Myeloid cell networks govern re-establishment of original immune landscapes in recurrent ovarian cancer.

Overview

Immunotherapy has shown limited success in recurrent ovarian cancer (OC), with prognostic insights largely derived from treatment-naive tumors. We analyzed 697 tumor samples (566 primary and 131 recurrent) from 595 OC patients across five independent cohorts, capturing tumor-infiltrating lymphocytes (TILs) heterogeneity and identifying four immune phenotypes linked to prognosis and TIL:myeloid networks driving malignant progression. We found that in preclinical mouse models, mirroring inflamed human OCs, the recurrent Brca1^mut tumors maintained activated TILs:dendritic cells (DCs) niches but evaded immune control through upregulation of COX/PGE₂ signaling.
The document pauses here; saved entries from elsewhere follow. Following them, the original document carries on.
(** * skydb: indexing, nearest-time lookup and tone mapping of sky probes

    A shallow embedding of [skydb/__init__.py].  The three classes of the
    module ([SkyDB], [SkyInterval], [SkyProbe]) become three Rocq modules of
    the same names; Python exceptions become the [Raise] branch of a small
    error monad; the directory tree the constructors scan is an explicit
    value.  Pixel values are exact rationals extended with the IEEE specials
    that numpy produces on a division by zero; rounding is not modelled
    there.  Where rounding decides a property, [tmoReinhard2002] is also
    given on a buffer of IEEE binary32 numbers, the element type of a
    decoded image. *)

From Stdlib Require Import ZArith QArith Qround Qminmax Lia Lqa List Bool.
From Stdlib Require Import Ascii String.
From Stdlib Require Import Floats.SpecFloat.
Import ListNotations.

Set Warnings "-register-all".

Local Open Scope string_scope.
Local Open Scope Z_scope.

(** ** Exceptions and the error monad *)

(** The exceptions the module can raise, with the message of the ones the
    properties tell apart. *)
Inductive exn : Type :=
| ValueError (msg : string)
| IndexError (msg : string)
| OverflowError
| ZeroDivisionError
| NotImplementedError
| FileNotFoundError (path : string)
| NotADirectoryError (path : string)
| DecodeError (path : string).

Inductive result (A : Type) : Type :=
| Ok (a : A)
| Raise (e : exn).

Arguments Ok {A} a.
Arguments Raise {A} e.

Definition bind {A B : Type} (c : result A) (k : A -> result B) : result B :=
  match c with
  | Ok a => k a
  | Raise e => Raise e
  end.

Declare Scope py_scope.
Delimit Scope py_scope with py.
Notation "x <- c ;; k" := (bind c (fun x => k))
  (at level 61, c at next level, right associativity) : py_scope.
Local Open Scope py_scope.

(** [list(map(f, xs))] for an [f] that may raise: the first exception, in
    list order, aborts the whole map. *)
Fixpoint mapM {A B : Type} (f : A -> result B) (xs : list A) : result (list B) :=
  match xs with
  | [] => Ok []
  | x :: xs' =>
      y <- f x ;;
      ys <- mapM f xs' ;;
      Ok (y :: ys)
  end.

(** ** Python sequences *)

Module Py.

(** [xs[i]] on a list, negative indices counting from the end. *)
Definition getitem {A : Type} (xs : list A) (i : Z) : result A :=
  let n := Z.of_nat (List.length xs) in
  let j := if i <? 0 then i + n else i in
  if (j <? 0) || (n <=? j) then Raise (IndexError "list index out of range")
  else match nth_error xs (Z.to_nat j) with
       | Some x => Ok x
       | None => Raise (IndexError "list index out of range")
       end.

(** [s[a:b]] on a string, for [0 <= a <= b]: never raises, truncates. *)
Definition slice (s : string) (a b : nat) : string :=
  substring a (b - a) s.

(** [s.split(sep)] for a one-character separator: the pieces between the
    separators, empty pieces kept, never an empty list. *)
Fixpoint split (sep : ascii) (s : string) : list string :=
  match s with
  | EmptyString => [EmptyString]
  | String c s' =>
      if Ascii.eqb c sep then EmptyString :: split sep s'
      else match split sep s' with
           | [] => [String c EmptyString]
           | w :: ws => String c w :: ws
           end
  end.

(** [sep.join(xs)]. *)
Fixpoint join (sep : string) (xs : list string) : string :=
  match xs with
  | [] => EmptyString
  | [x] => x
  | x :: xs' => x ++ sep ++ join sep xs'
  end.

Definition startswith (p s : string) : bool := prefix p s.

Fixpoint endswith_char (c : ascii) (s : string) : bool :=
  match s with
  | EmptyString => false
  | String d EmptyString => Ascii.eqb c d
  | String _ s' => endswith_char c s'
  end.

(** The white space [int] drops around an ASCII literal: the blank and the
    control characters 9 to 13. *)
Definition is_space (c : ascii) : bool :=
  let n := nat_of_ascii c in
  ((9 <=? n) && (n <=? 13) || (n =? 32))%nat.

Fixpoint lstrip (s : string) : string :=
  match s with
  | String c s' => if is_space c then lstrip s' else s
  | EmptyString => EmptyString
  end.

Fixpoint rstrip (s : string) : string :=
  match s with
  | EmptyString => EmptyString
  | String c s' =>
      match rstrip s' with
      | EmptyString => if is_space c then EmptyString else String c EmptyString
      | r => String c r
      end
  end.

Definition digit_of (c : ascii) : option Z :=
  let n := nat_of_ascii c in
  if ((48 <=? n) && (n <=? 57))%nat then Some (Z.of_nat n - 48) else None.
Conversely, recurrent Brca1^wt tumors displayed loss of TILs:DCs niches and accumulated immunosuppressive tumor microenvironment (TME) networks featuring Trem2/ApoE^high tumor associated macrophages (TAMs) and Nduf4l2^high/Galectin3^high malignant states. Recurrent tumors recapitulate the immunogenic landscapes of original cancers. Our findings reveal BRCA-dependent TIL:myeloid crosstalk as key to persistent immunogenicity in recurrent OC and propose new targets to enhance chemotherapy efficacy.